We have been resolute in our insistence that the assistant conductor is absolutely essential for passenger safety and security — especially in this post-9/11 environment. To this end, the U.S. Department of Transportation, at the direction of Congress, has commenced a study on that issue and we are confident our position will be validated by the federal government.
In the meantime, we continue our effort to gain for our Amtrak-employed members an equitable agreement on wages, benefits and working conditions, which includes the back pay already recommended by the PEB for the other organizations. On Amtrak, we are also mindful of actions by management to eliminate many yardmaster positions.
The federal study into the safety and security-related roles of Amtrak conductors and assistant conductors could also provide protection for UTU-represented assistant conductors employed in commuter operations.
We are reminding our negotiators of a conclusion by a special Presidential Railroad Commission — created by President Kennedy in 1962 — that, “In this [railroad] industry, whatever may be said of others, the employees have a legitimate collective bargaining interest in the matter of crew consist, and it is our view that the collective bargaining process should remain the basic method for resolving disputes concerning this matter.”
As gasoline prices skyrocket, air travel becomes more problematic and the population ages, Americans are voting increasingly with the feet and wallets to ride Amtrak and the various commuter rail systems nationwide. The growing demand for high-speed regional rail and expanded commuter rail also provides new opportunity for organizing the unorganized.
The UTU also will work with Amtrak and commuter railroads to ensure freight railroads do not discriminate against passenger operations by denying them the priority dispatch access to which they are entitled. We will also lobby at the state and congressional level for sufficient public funding for new and expanded commuter and transit services.
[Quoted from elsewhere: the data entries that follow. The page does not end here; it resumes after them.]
(** * Pothos comms math blocks: ConstArithmetic and Angle

    A shallow embedding of [math/ConstArithmetic.cpp] and [math/Angle.cpp]
    (portable build, [POTHOS_XSIMD] undefined): the element-wise kernels, the
    two block classes with their [work()] step, and the two factories. *)

From Stdlib Require Import ZArith NArith Lia Bool.
From Stdlib Require Import Floats.SpecFloat.
From stdpp Require Import base option list strings gmap.

(** ** Element types

    The scalar C++ types the factories instantiate their templates at. *)
Module Numeric.

#[local] Open Scope Z_scope.

Inductive ScalarType : Type :=
  | int8_t | int16_t | int32_t | int64_t
  | uint8_t | uint16_t | uint32_t | uint64_t
  | float | double.

(** [std::complex<A>]: a pair of components. *)
Record Complex (A : Type) : Type := mkComplex { real : A; imag : A }.
Arguments mkComplex {A} _ _.
Arguments real {A} _.
Arguments imag {A} _.

(** The template argument [T]: a scalar type or [std::complex] of one. *)
Inductive CType : Type :=
  | scalar (s : ScalarType)
  | complex (s : ScalarType).

Definition is_integral (s : ScalarType) : bool :=
  match s with float | double => false | _ => true end.

Definition is_signed (s : ScalarType) : bool :=
  match s with
  | int8_t | int16_t | int32_t | int64_t | float | double => true
  | _ => false
  end.

(** Width in bits of a scalar type. *)
Definition bits (s : ScalarType) : Z :=
  match s with
  | int8_t | uint8_t => 8
  | int16_t | uint16_t => 16
  | int32_t | uint32_t | float => 32
  | int64_t | uint64_t | double => 64
  end.

(** Values: integers are carried by [Z] (kept in range by [int_wrap]),
    floating-point values by IEEE 754 [spec_float] at the type's format. *)
Definition sval (s : ScalarType) : Type :=
  match s with
  | float | double => spec_float
  | _ => Z
  end.

Definition ctype (t : CType) : Type :=
  match t with
  | scalar s => sval s
  | complex s => Complex (sval s)
  end.

(** [IsComplex<T>]: false in general, true for [std::complex<T>]. *)
Definition IsComplex (t : CType) : bool :=
  match t with
  | scalar _ => false
  | complex _ => true
  end.

(** Integer arithmetic.  The operands of [+], [-], [*] and [/] are promoted
    to [int] when the type is narrower, and the result is converted back to
    the [w]-bit type: reduction modulo [2^w], into the signed or the
    unsigned range.  Signed overflow of [+], [-] and [*] at 32 and 64 bits
    is given its two's complement result as well. *)
Definition int_wrap (sg : bool) (w : Z) (z : Z) : Z :=
  if sg then (z + 2 ^ (w - 1)) mod 2 ^ w - 2 ^ (w - 1)
  else z mod 2 ^ w.

Definition int_min (w : Z) : Z := - 2 ^ (w - 1).
Definition int_max (w : Z) : Z := 2 ^ (w - 1) - 1.

Definition int_add (sg : bool) (w : Z) (x y : Z) : Z := int_wrap sg w (x + y).
Definition int_sub (sg : bool) (w : Z) (x y : Z) : Z := int_wrap sg w (x - y).
Definition int_mul (sg : bool) (w : Z) (x y : Z) : Z := int_wrap sg w (x * y).

(** The one quotient a signed type cannot represent: [min / -1].  Types
    narrower than [int] are promoted to [int] first, where the quotient of
    two promoted values always fits. *)
Definition quot_overflows (sg : bool) (w : Z) (x y : Z) : bool :=
  sg && (32 <=? w) && (x =? int_min w) && (y =? -1).

(** Integer [x / y] truncates towards zero.  Unlike the other operators it
    has no result at all in two cases, which the language leaves undefined
    and which trap on x86: a zero divisor, and a quotient that is not
    representable. *)
Definition int_div (sg : bool) (w : Z) (x y : Z) : option Z :=
  if y =? 0 then None
  else if quot_overflows sg w x y then None
  else Some (int_wrap sg w (Z.quot x y)).

(** The operators a template argument [T] supplies to the kernels.
    [divide] is partial: [None] is undefined behaviour. *)
Class Arith (T : Type) : Type := mkArith {
  zero : T;
  plus : T -> T -> T;
  minus : T -> T -> T;
  times : T -> T -> T;
  divide : T -> T -> option T
}.

Definition int_arith (sg : bool) (w : Z) : Arith Z :=
  {| zero := 0;
     plus := int_add sg w;
     minus := int_sub sg w;
     times := int_mul sg w;
     divide := int_div sg w |}.

(** IEEE 754 binary arithmetic, round to nearest even; division is total
    (it yields infinities and NaN). *)
Definition float_arith (prec emax : Z) : Arith spec_float :=
  {| zero := S754_zero false;
     plus := SFadd prec emax;
     minus := SFsub prec emax;
     times := SFmul prec emax;
     divide := fun x y => Some (SFdiv prec emax x y) |}.

Definition scalar_arith (s : ScalarType) : Arith (sval s) :=
  match s return Arith (sval s) with
  | int8_t => int_arith true 8
  | int16_t => int_arith true 16
  | int32_t => int_arith true 32
  | int64_t => int_arith true 64
  | uint8_t => int_arith false 8
  | uint16_t => int_arith false 16
  | uint32_t => int_arith false 32
  | uint64_t => int_arith false 64
  | float => float_arith 24 128
  | double => float_arith 53 1024
  end.

(** [std::complex<A>] operators, by the generic formulas of the class
    template over the component type's own operators. *)
Definition complex_arith {A : Type} (a : Arith A) : Arith (Complex A) :=
  {| zero := mkComplex (@zero A a) (@zero A a);
     plus := fun x y =>
       mkComplex (@plus A a (real x) (real y)) (@plus A a (imag x) (imag y));
     minus := fun x y =>
       mkComplex (@minus A a (real x) (real y)) (@minus A a (imag x) (imag y));
     times := fun x y =>
       mkComplex
         (@minus A a (@times A a (real x) (real y)) (@times A a (imag x) (imag y)))
         (@plus A a (@times A a (real x) (imag y)) (@times A a (imag x) (real y)));
     divide := fun x y =>
       let r := @plus A a (@times A a (real x) (real y))
                          (@times A a (imag x) (imag y)) in
       let n := @plus A a (@times A a (real y) (real y))
                          (@times A a (imag y) (imag y)) in
       im ← @divide A a
              (@minus A a (@times A a (imag x) (real y))
                          (@times A a (real x) (imag y))) n;
       re ← @divide A a r n;
       Some (mkComplex re im) |}.

#[export] Instance ctype_arith (t : CType) : Arith (ctype t) :=
  match t return Arith (ctype t) with
  | scalar s => scalar_arith s
  | complex s => complex_arith (scalar_arith s)
  end.

(** The scalar values one element holds: one for a real type, the real and
    imaginary parts for a complex one. *)
Definition base (t : CType) : ScalarType :=
  match t with scalar s => s | complex s => s end.

Definition components (t : CType) : ctype t -> list (sval (base t)) :=
  match t return ctype t -> list (sval (base t)) with
  | scalar s => fun x => [x]
  | complex s => fun z => [real z; imag z]
  end.

(** Floating-point literals: the nearest binary32 / binary64 value of
    [m * 2^e]. *)
Definition f32 (m e : Z) : spec_float := binary_normalize 24 128 m e false.
Definition f64 (m e : Z) : spec_float := binary_normalize 53 1024 m e false.

End Numeric.
Export Numeric.

(** ** Kernels: the scalar loops of the implementation getters *)
Module Kernels.

Section Loops.
Context {InType OutType : Type}.

(** [for (size_t i = 0; i < num; i++) out[i] = body(in[i]);] with [count]
    iterations left, at index [i].  Reading past the input, writing past the
    output or a [body] without a result is undefined behaviour: [None]. *)
Fixpoint for_lanes (body : InType -> option OutType) (inp : list InType)
    (count i : nat) (out : list OutType) : option (list OutType) :=
  match count with
  | O => Some out
  | S count' =>
      x ← inp !! i;
      y ← body x;
      if (i <? length out)%nat
      then for_lanes body inp count' (S i) (<[i:=y]> out)
      else None
  end.

End Loops.

(** [ConstArithmeticFcn<T>]: called with [(in, k, out, num)], it gives the
    contents of the output buffer after the call. *)
Definition ConstArithmeticFcn (T : Type) : Type :=
  list T -> T -> list T -> N -> option (list T).

(** [AngleFcn<InType, OutType>]: called with [(in, out, num)]. *)
Definition AngleFcn (InType OutType : Type) : Type :=
  list InType -> list OutType -> N -> option (list OutType).

Section ConstArithmeticKernels.
Context {T : Type} `{Arith T}.

Definition XPlusK : ConstArithmeticFcn T := fun inp k out num =>
  for_lanes (fun x => Some (plus x k)) inp (N.to_nat num) 0 out.

Definition XSubK : ConstArithmeticFcn T := fun inp k out num =>
  for_lanes (fun x => Some (minus x k)) inp (N.to_nat num) 0 out.

Definition KSubX : ConstArithmeticFcn T := fun inp k out num =>
  for_lanes (fun x => Some (minus k x)) inp (N.to_nat num) 0 out.

Definition XMultK : ConstArithmeticFcn T := fun inp k out num =>
  for_lanes (fun x => Some (times x k)) inp (N.to_nat num) 0 out.

Definition XDivK : ConstArithmeticFcn T := fun inp k out num =>
  for_lanes (fun x => divide x k) inp (N.to_nat num) 0 out.

Definition KDivX : ConstArithmeticFcn T := fun inp k out num =>
  for_lanes (fun x => divide k x) inp (N.to_nat num) 0 out.

(** The getters return a function pointer.  A pointer can be null ([None]);
    the getters never return one. *)
Definition getXPlusKFcn : option (ConstArithmeticFcn T) := Some XPlusK.
Definition getXSubKFcn : option (ConstArithmeticFcn T) := Some XSubK.
Definition getKSubXFcn : option (ConstArithmeticFcn T) := Some KSubX.
Definition getXMultKFcn : option (ConstArithmeticFcn T) := Some XMultK.
Definition getXDivKFcn : option (ConstArithmeticFcn T) := Some XDivK.
Definition getKDivXFcn : option (ConstArithmeticFcn T) := Some KDivX.

End ConstArithmeticKernels.

Section AngleKernel.
Context {InType OutType : Type}.

(** [getAngle] is declared in [FxptHelpers.hpp]; the kernel is taken over
    any such function. *)
Variable getAngle : InType -> OutType.

Definition AngleLoop : AngleFcn InType OutType := fun inp out num =>
  for_lanes (fun x => Some (getAngle x)) inp (N.to_nat num) 0 out.

Definition getAngleFcn : option (AngleFcn InType OutType) := Some AngleLoop.

End AngleKernel.

End Kernels.
Export Kernels.

(** ** The framework the blocks run in

    [Pothos::DType], ports, the block base class and exceptions, as far as
    the two source files use them. *)
Module Pothos.

#[export] Instance ScalarType_eq_dec : EqDecision ScalarType.
Proof. solve_decision. Defined.

#[export] Instance CType_eq_dec : EqDecision CType.
Proof. solve_decision. Defined.

(** The element type of a run-time [DType]: one of the numeric C++ types,
    or none of them (a custom or unspecified type). *)
Inductive ElemType : Type :=
  | numeric (t : CType)
  | custom.

#[export] Instance ElemType_eq_dec : EqDecision ElemType.
Proof. solve_decision. Defined.

Record DType : Type := mkDType { elemType : ElemType; dimension : N }.

#[export] Instance DType_eq_dec : EqDecision DType.
Proof. solve_decision. Defined.

(** [DType(typeid(T), dimension)], and [DType(typeid(T))] of dimension 1. *)
Definition DType_typeid (t : CType) (dim : N) : DType := mkDType (numeric t) dim.

(** [DType::fromDType(dtype, dimension)]: the same element type at another
    dimension. *)
Definition fromDType (dtype : DType) (dim : N) : DType :=
  mkDType (elemType dtype) dim.

(** [size_t] multiplication wraps at [2^64]. *)
Definition size_t_mul (a b : N) : N := ((a * b) mod 2 ^ 64)%N.

Inductive Exception : Type :=
  | InvalidArgumentException (msg arg : string)
  | ObjectConvertError (msg arg : string)
  | PortAccessError (index : N).

(** How a call ends: it returns, an exception escapes, or its behaviour is
    undefined. *)
Inductive Outcome (A : Type) : Type :=
  | Returns (a : A)
  | Throws (e : Exception)
  | Undefined.
Arguments Returns {A} _.
Arguments Throws {A} _.
Arguments Undefined {A}.

(** What a block does to its surroundings, in call order: the calls it
    makes on the base class, on its ports and on its kernel.  [V] is the
    type of the value a signal carries. *)
Inductive Event (V : Type) : Type :=
  | SetupInput (index : N) (dtype : DType)
  | SetupOutput (index : N) (dtype : DType)
  | RegisterCall (name : string)
  | RegisterProbe (name : string)
  | RegisterSignal (name : string)
  | EmitSignal (name : string) (value : V)
  | InputBuffer (index : N)
  | OutputBuffer (index : N)
  | KernelCall (constant : option V) (num : N)
  | Consume (index : N) (numElements : N)
  | Produce (index : N) (numElements : N).
Arguments SetupInput {V} _ _.
Arguments SetupOutput {V} _ _.
Arguments RegisterCall {V} _.
Arguments RegisterProbe {V} _.
Arguments RegisterSignal {V} _.
Arguments EmitSignal {V} _ _.
Arguments InputBuffer {V} _.
Arguments OutputBuffer {V} _.
Arguments KernelCall {V} _ _.
Arguments Consume {V} _ _.
Arguments Produce {V} _ _.

(** The signals in a log, in the order they were emitted. *)
Fixpoint emitted {V : Type} (events : list (Event V)) : list (string * V) :=
  match events with
  | [] => []
  | EmitSignal name value :: rest => (name, value) :: emitted rest
  | _ :: rest => emitted rest
  end.

Record WorkInfo : Type := mkWorkInfo { minElements : N }.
Another subject we are investigating is the appointment last July of a sitting UTU president to the advisory board of the American Income Life Insurance Co., which competes with our own UTUIA. That appointment may have constituted a conflict of interest with his position as a director and chief executive officer of the UTUIA, and we will report to you on the results of that investigation. We stress that this is not a matter of “going after” a former officer, but a matter of protecting UTUIA.
We also are following the unfortunate demise and pending liquidation of Big Sky Airlines. Protection of our members employed by Big Sky is our number one priority, and the UTU law department is researching all options to ensure the letter of the law and collective bargaining agreements are followed.
Bus operators and mechanics represented by the UTU also are important to us, and we will devote what ever resources are required to assist our bus locals in negotiating equitable contracts, and to organize unorganized properties.
We also pledge to continue efforts before Congress to right the wrong of prior federal legislation that puts each commercial driver’s license at risk for even minor traffic violations when operating a private automobile. We also are working with Congress to gain additional federal funding for training of bus operators, and means of increasing the physical protection of drivers from assaults by passengers.
Additionally, we are seeing an increase in demand for bus travel — local and intercity — throughout the nation as the price of gasoline soars. This is especially so in rural and low population areas without air service. The UTU will be encouraging communities and states to devote additional tax revenue to enhancing local and intercity bus service, which also will create new organizing opportunities for the UTU.
Clearly, we have a lot on our plates. Our union is especially fortunate to have highly skilled, loyal and determined officers and staff at the International, general committee and local levels, as well as in state legislative and provincial board offices, whose advice and assistance is crucial to providing second-to-none service to all our members.